2. Si nos sentimos con un bajo atractivo sexual, esto puede deberse a que un desequilibrio hormonal haya reducido nuestra producción de feromonas, o que sean poco efectivas. En este caso es recomendable usar algún tipo de tratamiento hormonal, siempre guiado por un médico.
3. Otra alternativa en el caso de una baja producción de feromonas sexuales es la de usar lociones y perfumes con un componente de feromonas humanas, naturales o sintéticas, que te aporten los beneficios y efectos de las feromonas naturales.
4. Si prefieres evitar los químicos y los efectos de las hormonas administradas a través de inyecciones, puedes recurrir a una alimentación que te proporcione las sustancias necesarias para que se produzcan de forma natural.
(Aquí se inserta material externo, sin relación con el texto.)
(* ===== verification/SimFSSpec.v ===== *)
(** Every operation of the simulated file system, on names and on handles, returns and keeps
    the invariant of SimFSFacts.v. *)

From S2P Require Import Prelude Proto RaftLog RaftNode Storage Bytes WalRecords DiskLog DiskLogFacts MapSM Manifest ManifestFacts SimFS SimFSFacts.

(** * The operations on names *)

Section names.
Context (handles : list simFile) (fs : SimFS).
Context (Hok : sim_ok handles fs).

Definition no_handles {A} (_ : A) : list simFile := [].

(** A body that leaves the names among the inodes that have one. *)
Lemma live_ok live :
  (forall name id, live !! name = Some id -> current handles fs id) -> sim_ok handles (set_names live fs).
Proof using Hok.
  intros H. apply (names_ok handles fs live (sf_durableNames fs) Hok). intros name id [Hn|Hn]; [by eapply H|]. right; left. eauto.
Qed.

Lemma live_current name id : sf_live fs !! name = Some id -> current handles fs id.
Proof using. intros H. left. eauto. Qed.

Lemma name_insert_ok name id live :
  current handles fs id -> (forall name' id', live !! name' = Some id' -> sf_live fs !! name' = Some id') ->
  sim_ok handles (set_names (<[name := id]> live) fs).
Proof using Hok.
  intros Hc H. apply live_ok. intros name' id' [[<- <-]|[_ Hn]]%lookup_insert_Some; [done|]. by eapply live_current, H.
Qed.

Lemma fresh_file_ok name :
  let fs' := mkSimFS (<[name := sf_next fs]> (sf_live fs)) (sf_durableNames fs) (<[sf_next fs := mkInode [] []]> (sf_inodes fs)) (S (sf_next fs))
    (sf_dirty fs) (sf_generation fs) (sf_crashed fs) (sf_events fs) (sf_opCounts fs) (sf_crashFaults fs) (sf_errorFaults fs) in
  sim_ok handles fs'.
Proof using Hok.
  destruct Hok as [O1 O2 O3 Osm O4 O5 O6].
  assert (sf_inodes fs !! sf_next fs = None) as Hnone.
  { destruct (sf_inodes fs !! sf_next fs) eqn:E; [|done]. apply O1 in E. lia. }
  assert (forall m, m ∈ sf_dirty fs -> mut_node m <> sf_next fs) as Hd.
  { intros m Hm E. destruct (O4 m Hm) as (f & Hf & Hg & Hn). destruct (O3 f Hf) as ([n Hi] & _). congruence. }
  intros fs'. assert (forall id, id <> sf_next fs -> current handles fs' id -> current handles fs id) as Hc.
  { intros id Hne [(n & Hn)|[Hn|Hn]]; [left|by right; left|by right; right]. subst fs'. cbn in Hn. exists n. rewrite lookup_insert_Some in Hn. naive_solver. }
  split; subst fs'; cbn [sf_inodes sf_next sf_dirty sf_generation] in *.
  - intros id n [[<- _]|[_ Hn]]%lookup_insert_Some; [lia|]. apply O1 in Hn. lia.
  - intros id Hcur. destruct (decide (id = sf_next fs)) as [->|Hne]; [rewrite lookup_insert_eq; by eexists|]. rewrite lookup_insert_ne by done. auto.
  - intros f Hf. destruct (O3 f Hf) as (Hi & Hrest). split; [|done]. apply lookup_insert_is_Some'. by right.
  - intros id n [[<- <-]|[_ Hn]]%lookup_insert_Some; [done|]. by eapply Osm.
  - done.
  - intros id n [[<- <-]|[Hne Hn]]%lookup_insert_Some Hcur; [by rewrite on_node_none|]. apply O5; auto.
  - done.
Qed.

Lemma length_max id : Z.of_nat (length (inodeData id fs)) <= max_i64.
Proof using Hok. unfold inodeData. destruct (sf_inodes fs !! id) as [n|] eqn:E; [|done]. by apply (so_small handles fs Hok id n) in E as [_ ?]. Qed.
End names.

(** The operations on names, each with the handles it returns. *)
Section operations.
Context (handles : list simFile).

Ltac body := intros fs fs' x Hok H; cbn beta zeta in H; repeat case_match; injection H as <- <-;
  (split; [try done|split; [done|split; [done|intros ? [= <-]; unfold no_handles; rewrite ?app_nil_r]]]).

Definition one (f : simFile) : list simFile := [f].

Lemma create_body_ok name : body_ok one handles (fun fs =>
    match sf_live fs !! name with
    | Some _ => (fs, inl simErrExist)
    | None =>
        let id := sf_next fs in
        (mkSimFS (<[name := id]> (sf_live fs)) (sf_durableNames fs) (<[id := mkInode [] []]> (sf_inodes fs)) (S id)
           (sf_dirty fs) (sf_generation fs) (sf_crashed fs) (sf_events fs) (sf_opCounts fs) (sf_crashFaults fs) (sf_errorFaults fs),
         inr (mkSimFile id name 0 (sf_generation fs) false))
    end).
Proof.
  body; [by apply fresh_file_ok|]. apply more_handles; cbn [sl_node sl_generation sl_offset sf_inodes sf_generation].
  - by apply fresh_file_ok.
  - rewrite lookup_insert_eq. by eexists.
  - done.
  - done.
  - intros _. left. exists name. apply lookup_insert_eq.
Qed.

Lemma open_body_ok name appendMode : body_ok one handles (fun fs =>
    match sf_live fs !! name with
    | None => (fs, inl simErrNotExist)
    | Some id =>
        let offset := if appendMode : bool then Z.of_nat (length (inodeData id fs)) else 0 in
        (fs, inr (mkSimFile id name offset (sf_generation fs) false))
    end).
Proof.
  body; (apply more_handles; cbn [sl_node sl_generation sl_offset];
    [done|by eapply so_current, live_current|done| |intros _; by eapply live_current]); [|done].
  pose proof (length_max handles fs Hok n). lia.
Qed.

Lemma create_ok name fs : sim_ok handles fs -> sf_generation fs < max_u64 ->
  exists fs' r, sim_Create name fs = Some (fs', r) /\ sim_ok (handles ++ match r with inl _ => [] | inr f => [f] end) fs'.
Proof. intros Hok Hg. unfold sim_Create. apply (operation_ok one); [done|done|apply create_body_ok]. Qed.
(** C39. The validation of a benchmark result is exact: for every result whose numbers fit their
    fields, [ValidateResult] accepts it if and only if its header is well formed, its matrix
    is the built-in profile that it names, its rows are one for every cell of that matrix
    and no others, and every row satisfies the relations that its family promises (sums,
    splits and quantiles, in unbounded arithmetic). *)
Theorem ValidateResult_exact r :
  result_range r ->
  ValidateResult r = None <->
  exists p, BuiltinProfile (r_Profile r) = Some p /\ r_Matrix r = p /\ header_ok r /\ one_row_per_cell p r /\ rows_ok p r.
Proof.
  intros Hr. unfold ValidateResult. pose proof (header_exact r) as Hh.
  destruct (headerGuards r) as [e|]; [split; [done|]; intros (p & Hp & _ & Hk & _); by destruct (proj2 Hh (conj Hk (mk_is_Some _ _ Hp)))|].
  destruct (validateEnvironment _) as [e|]; [split; [done|]; intros (p & Hp & _ & Hk & _); by destruct (proj2 Hh (conj Hk (mk_is_Some _ _ Hp)))|].
  destruct (proj1 Hh (conj eq_refl eq_refl)) as [Hk [p Hp]]. rewrite Hp. pose proof (BuiltinProfile_builtin _ _ Hp) as Hb.
  assert (validateTrialSeedMapping p = None) as -> by (by destruct Hb as [-> | ->]; vm_compute).
  case_bool_decide as Hm; [split; [done|]; intros (p' & Hp' & <- & _); congruence|]. pose proof (validateRows_exact r p Hb Hr) as Hx.
  split.
  - intros Hv. exists p. destruct (ExpectedRowsByFamily _) as [m|]; [|done]. destruct (validateCounts r m); [done|]. apply Hx in Hv as []. done.
  - intros (p' & [= <-] & _ & _ & Ho & Hrows). destruct (one_row_counts p r _ Hp Ho) as (m & -> & ->). by apply Hx.
Qed.

(** A result of the smoke profile, with its rows in the order of the cells. *)
Definition demo_point (count : Z) (bloom : bool) (kind : string) : PointReadLatencyRow :=
  mkPointReadLatencyRow 1 1 count bloom kind 1000 900000 100 400 900 1500 (if bool_decide (kind = "hit") then 1000 else 0) (if bool_decide (kind = "hit") then 0 else 1000) 1000 64000.

Definition demo_result : RawResult :=
  mkRawResult SchemaName 1 ProfileSmoke "2026-01-31T7:05:09.25Z" (mkEnvironment "go1.25" "linux" "amd64" 8 8) smokeProfile
    [mkWriteThroughputRow 1 1 65536 2000 1000000; mkWriteThroughputRow 1 1 4194304 2000 900000]
    [demo_point 4 false "miss"; demo_point 1 true "hit"; demo_point 1 true "miss"; demo_point 1 false "hit"; demo_point 1 false "miss";
     demo_point 4 true "hit"; demo_point 4 true "miss"; demo_point 4 false "hit"]
    [mkBloomFalsePositiveRow 1 1 1000 5000 9586 7 51 0]
    [mkAmplificationRow 1 1 5000 4500 500 656000 900000 4000 1000 2500 300000 64800 120000 12]
    [mkCompactionPauseRow 1 1 5000 60 4940 90000 120000 150000 150000 200 300 400 9000]
    [mkSkiplistHeightRow 1 1 10000 [7500; 1875; 469; 117; 29; 7; 2; 1; 0; 0; 0; 0; 0; 0; 0; 0]].

Lemma demo_result_range : result_range demo_result.
Proof. unfold result_range, point_read_range, amplification_range, compaction_range, skiplist_range, is_i64, is_u64, max_i64, max_u64. repeat split; repeat (apply Forall_cons; split); try apply Forall_nil; try done; cbn; lia. Qed.
(* ===== verification/SimStore.v ===== *)
(** The storages of simulated nodes against an ideal one: [MemStorage] with the crashes the
    storage contract allows.  What a simulated [Save] does, whether it returns, crashes or
    arms a crash, is a save or a torn save of the ideal storage. *)

From S2P Require Import Prelude Proto RaftLog RaftNode RaftSpec Storage Server Bytes WalRecords CrashStorage MapSM Checker CheckerFacts SimInvariant DiskLog SimFS Float64 FaultSchedule Heap Workload SimLoop.

(** * The ideal storage *)

(** [crash_save k] leaves the [k]-th of the states that a torn save may leave. *)
Definition mem_crash_save (k : nat) (hs : option HardState) (batch : list Entry) (m : MemStorage) : MemStorage :=
  match torn hs batch (ms_hard m, ms_entries m) !! k with Some d => mkMemStorage d.1 d.2 | None => m end.

#[export] Program Instance MemStorage_Safe : CrashSafe MemStorage := {|
  crash_save := mem_crash_save;
  reopen m := m;
|}.
Next Obligation.
  intros k hs batch m Hok Hb _. unfold mem_crash_save. destruct (torn _ _ _ !! k) as [d|] eqn:Ek.
  - apply list_elem_of_lookup_2 in Ek. split; [|by destruct d]. exact (torn_wf hs batch (ms_hard m, ms_entries m) d Hok Hb Ek).
  - split; [done|]. apply elem_of_torn. by left.
Qed.
Next Obligation. done. Qed.

Lemma mem_torn_reached hs batch m d :
  d ∈ torn hs batch (ms_hard m, ms_entries m) -> exists k, mem_crash_save k hs batch m = mkMemStorage d.1 d.2.
Proof. intros [k Hk]%list_elem_of_lookup. exists k. unfold mem_crash_save. by rewrite Hk. Qed.

(** * The crash-model storage when it is down *)

(** It crashed, and its survivors parse to its view. *)
Definition cs_down (cs : CrashStorage) : Prop :=
  crashed cs = true /\ armed cs = false /\ unsynced cs = [] /\ entries_wf (ms_entries (cs_view cs)) /\
  exists rs complete, parseRecords (cs_durable cs) = Ok (cs_view cs, complete) /\ take complete (cs_durable cs) = frames rs /\
    Forall record_ok rs /\ cs_view cs = rs_view (fold_records rs rs_init).

Definition cs_up (cs : CrashStorage) : Prop := cs_ok cs /\ armed cs = false.

(** A crash that leaves bytes that parse. *)
Lemma cs_crash_down save point retain cs k rs v complete :
  cs_durable (cs_crash save point retain cs) = cs_durable cs ++ take k (unsynced cs) ->
  parseRecords (cs_durable cs ++ take k (unsynced cs)) = Ok (v, complete) ->
  take complete (cs_durable cs ++ take k (unsynced cs)) = frames rs ->
  Forall record_ok rs -> v = rs_view (fold_records rs rs_init) -> entries_wf (ms_entries v) ->
  cs_down (cs_crash save point retain cs) /\ cs_view (cs_crash save point retain cs) = v.
Proof.
  intros Hd Hp Ht Hrs Hv Hwf. assert (cs_view (cs_crash save point retain cs) = v) as Ev.
  { unfold cs_crash in *. cbn [cs_view cs_durable] in *. rewrite Hd. by rewrite Hp. }
  split; [|done]. split_and!; [done|done|done|by rewrite Ev|]. exists rs, complete. rewrite Hd, Ev. done.
Qed.

(** A crash of a storage with nothing unsynced. *)
Lemma cs_crash_rest save point retain cs :
  cs_ok cs -> cs_down (cs_crash save point retain cs) /\ cs_view (cs_crash save point retain cs) = cs_view cs.
Proof.
  intros (Hcr & Hun & Hwf & rs & Hrs & Hd & Hv).
  destruct (cs_crash_fields save point retain cs) as (_ & _ & k & Hk & _).
  eapply (cs_crash_down _ _ _ _ k rs (cs_view cs) (length (frames rs))); try done; rewrite Hun, take_nil, app_nil_r, Hd.
  - rewrite <- (app_nil_r (frames rs)), parseRecords_frames by (done || by left). by rewrite app_nil_r, Hv.
  - apply firstn_all.
Qed.

Lemma Recover_down cs :
  cs_down cs -> exists cs', Recover cs = (cs', None) /\ cs_up cs' /\ cs_view cs' = cs_view cs.
Proof.
  intros (Hcr & Har & Hun & Hwf & rs & complete & Hp & Ht & Hrs & Hv). unfold Recover. rewrite Hcr, Hp. cbn [negb].
  eexists. split; [done|]. split; [|done]. split; [|done]. split_and!; [done|done|done|]. exists rs. by rewrite Ht.
Qed.

(** * Saving *)

Section save.
Context (cs : CrashStorage) (Hup : cs_up cs) (hs : option HardState) (es : list Entry).
Context (Hb : batch_wf (ms_entries (cs_view cs)) es) (Hf : cs_fits hs es).

Let recs := batch_records hs es (mem_LastIndex (cs_view cs)).

(** The states between the staging and the crash. *)
Lemma staged_crash save point retain cs2 j :
  cs_durable cs2 = cs_durable cs ++ take j (frames recs) -> unsynced cs2 = drop j (frames recs) ->
  cs_down (cs_crash save point retain cs2) /\
  (ms_hard (cs_view (cs_crash save point retain cs2)), ms_entries (cs_view (cs_crash save point retain cs2))) ∈
    torn hs es (ms_hard (cs_view cs), ms_entries (cs_view cs)).
Proof using Hup Hb Hf.
  intros Hd Hu. destruct Hup as [Hok _].
  destruct (cs_crash_fields save point retain cs2) as (_ & _ & k & Hk & _).
  destruct (survivors_parse cs Hok hs es Hb Hf (j `min` length (frames recs) + k)) as (rs & v & complete & P1 & P2 & P3 & P4 & P5).
  fold recs in P1, P2. assert (cs_durable cs2 ++ take k (unsynced cs2) =
    cs_durable cs ++ take (j `min` length (frames recs) + k) (frames recs)) as E.
  { rewrite Hd, Hu, <- app_assoc, take_take_drop. f_equal. destruct (decide (j <= length (frames recs))%nat); [f_equal; lia|].
    by rewrite !take_ge by lia. }
  assert (entries_wf (ms_entries v)) as Hwf
    by exact (torn_wf hs es (ms_hard (cs_view cs), ms_entries (cs_view cs)) _ (proj1 (proj2 (proj2 Hok))) Hb P5).
  rewrite <- E in P1, P2.
  destruct (cs_crash_down save point retain cs2 k rs v complete Hk P1 P2 P3 P4 Hwf) as [Hdown Ev]. by rewrite Ev.
Qed.

(** [Save] crashes the storage, or saves. *)
Lemma cs_Save_cases cs' err :
  cs_Save hs es cs = (cs', err) ->
  (err = Some ErrCrashed /\ cs_down cs' /\
     (ms_hard (cs_view cs'), ms_entries (cs_view cs')) ∈ torn hs es (ms_hard (cs_view cs), ms_entries (cs_view cs))) \/
  (err = None /\ cs_ok cs' /\ cs_view cs' = (mem_Save hs es (cs_view cs)).1).
Proof using Hup Hb Hf.
  intros H. destruct err as [e|]; [left|right; split; [done|]; destruct Hup as [Hok _]; by apply (Save_frames cs Hok hs es Hb Hf)].
  pose proof Hup as [(Hcr & Hun & Hwf & rs & Hrs & Hd & Hv) Har]. unfold cs_Save in H. rewrite Hcr, Har in H.
  rewrite staged_frames, Hun, app_nil_l in H. fold recs in H. cbv zeta in H. set (cs1 := mkCrashStorage _ _ _ _ _ _ _ _ _ _ _) in H.
  destruct (pendingDirective (saves cs +u 1) cs1) as [cs2 dir] eqn:Ep.
  assert (cs_view cs2 = cs_view cs /\ cs_durable cs2 = cs_durable cs /\ unsynced cs2 = frames recs) as (E2 & E3 & E4).
  { unfold pendingDirective in Ep. destruct (directives cs1 !! next cs1) as [d|]; [destruct (negb _)|]; injection Ep as <- _; done. }
  clear Ep. clearbody cs1. destruct (match dir with Some d => Point d =? CrashBeforeSync | None => false end).
  { injection H as <- <-. split; [done|]. apply (staged_crash _ _ _ _ 0%nat); [by rewrite take_0, app_nil_r|by rewrite drop_0]. }
  destruct dir as [d|]; [|done]. destruct (Point d =? CrashAfterSyncBeforeSend).
  - injection H as <- <-. split; [done|]. apply (staged_crash _ _ _ _ (length (frames recs))); cbn [cs_durable unsynced].
    + by rewrite firstn_all, E3, E4.
    + by rewrite drop_all.
  - by destruct (Point d =? CrashAfterSend).
Qed.
End save.

(** * The storages of simulated nodes *)

Definition st_view (st : simStorage) : MemStorage := match st with StMem m => m | StCrash cs => cs_view cs end.

(** A storage that serves its process, and one that may be down. *)
Definition st_up (st : simStorage) : Prop := match st with StMem m => entries_wf (ms_entries m) | StCrash cs => cs_up cs end.
Definition st_any (st : simStorage) : Prop := match st with StMem m => entries_wf (ms_entries m) | StCrash cs => cs_up cs \/ cs_down cs end.

(** The batch can be written in the storage's format. *)
Definition st_fits (st : simStorage) (hs : option HardState) (es : list Entry) : Prop :=
  match st with StMem _ => True | StCrash _ => cs_fits hs es end.

Lemma st_up_any st : st_up st -> st_any st.
Proof. destruct st; [done|by left]. Qed.

(** The storage part of the Ready path after a successful save: the armed crash. *)
Definition crashIfArmed (st : simStorage) : simStorage * bool :=
  match st with StCrash cs => let '(cs', f) := CrashIfArmed cs in (StCrash cs', f) | StMem m => (StMem m, false) end.

Lemma st_Save_cases st hs es st' err :
  st_up st -> batch_wf (ms_entries (st_view st)) es -> st_fits st hs es -> Save hs es st = (st', err) ->
  (err = Some ErrCrashed /\ st_any st' /\
     (ms_hard (st_view st'), ms_entries (st_view st')) ∈ torn hs es (ms_hard (st_view st), ms_entries (st_view st))) \/
  (err = None /\ st_view st' = (mem_Save hs es (st_view st)).1 /\
     exists st2 fired, crashIfArmed st' = (st2, fired) /\ st_view st2 = st_view st' /\ if fired : bool then st_any st2 else st_up st2 /\ st2 = st').
Proof.
  intros Hup Hb Hf H. destruct st as [m|cs]; cbn [Save simStorage_Storage] in H.
  - right. cbn [Save MemStorage_Storage] in H. destruct (mem_Save hs es m) as [m' e] eqn:Em. injection H as <- <-.
    assert (e = None) as -> by (unfold mem_Save in Em; by injection Em as _ <-). cbn [st_view]. rewrite Em. split_and!; [done|done|].
    exists (StMem m'), false. split; [done|]. split; [done|]. split; [|done].
    exact (proj1 (@Save_spec MemStorage _ MemStorage_Spec m hs es m' Hup Hb I Em)).
  - cbn [Save CrashStorage_Storage] in H. destruct (cs_Save hs es cs) as [cs' e] eqn:Ec. injection H as <- <-.
    destruct (cs_Save_cases cs Hup hs es Hb Hf cs' e Ec) as [(-> & Hdown & Ht)|(-> & Hok & Hv)].
    + left. split_and!; [done|by right|done].
    + right. split_and!; [done|done|]. cbn [crashIfArmed]. unfold CrashIfArmed. destruct Hok as (Hcr & Hrest). rewrite Hcr. cbn [orb].
      destruct (armed cs') eqn:Ea; cbn [negb].
      * destruct (cs_crash_rest (armedSave cs') CrashAfterSend 0 cs') as [Hd Ev]; [by split|]. eexists _, true. split; [reflexivity|]. split; [done|by right].
      * exists (StCrash cs'), false. split_and!; try done.
Qed.

(** The storage part of a host crash and of a restart. *)
Lemma st_recover st :
  st_any st -> exists st', recoverStorage st = (st', None) /\ st_up st' /\ st_view st' = st_view st.
Proof.
  destruct st as [m|cs]; cbn [st_any recoverStorage]; [by eexists|]. intros [Hup|Hdown].
  - pose proof Hup as [(Hcr & _) _]. rewrite Hcr. by eexists.
  - pose proof Hdown as (Hcr & _). rewrite Hcr. destruct (Recover_down cs Hdown) as (cs' & -> & Hup & Hv). by eexists.
Qed.

Lemma st_getters st :
  getHardState st = getHardState (st_view st) /\ FirstIndex st = FirstIndex (st_view st) /\ LastIndex st = LastIndex (st_view st) /\
  forall lo hi, getEntries lo hi st = getEntries lo hi (st_view st).
Proof. by destruct st. Qed.

Lemma st_any_wf st : st_any st -> store_ok (st_view st).
Proof. destruct st as [m|cs]; [done|]. intros [[(_ & _ & Hwf & _) _]|(_ & _ & _ & Hwf & _)]; done. Qed.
Granos como la lenteja y legumbres como las setas se encuentran entre ellos.
5. Si usas perfumes o lociones, o sigues algún tratamiento hormonal, recuerda que las feromonas no tienen aroma, de manera que no notarás un cambio en tu aroma al usarlos. Nadie se dará cuenta de que la estás usando… fuera de las personas que te interesen.

Consejos para Feromonas Sexuales – funcionan las Feromonas

Los especialistas recomiendan evitar el uso de hormonas y perfumes, y apostar por estrategias para aumentar los efectos de las feromonas sexuales naturales. Para conseguirlo recomiendan, por ejemplo, hacer ejercicio, que aumenta los niveles de feromonas de manera natural, además de incrementar el apetito sexual.
Otra recomendación es consumir mucho zinc, ya sea a través de carnes y moluscos, sus fuentes naturales, o a través de suplementos alimenticios de este mineral, que es un componente esencial de las feromonas sexuales, y también para aumentar el apetito sexual.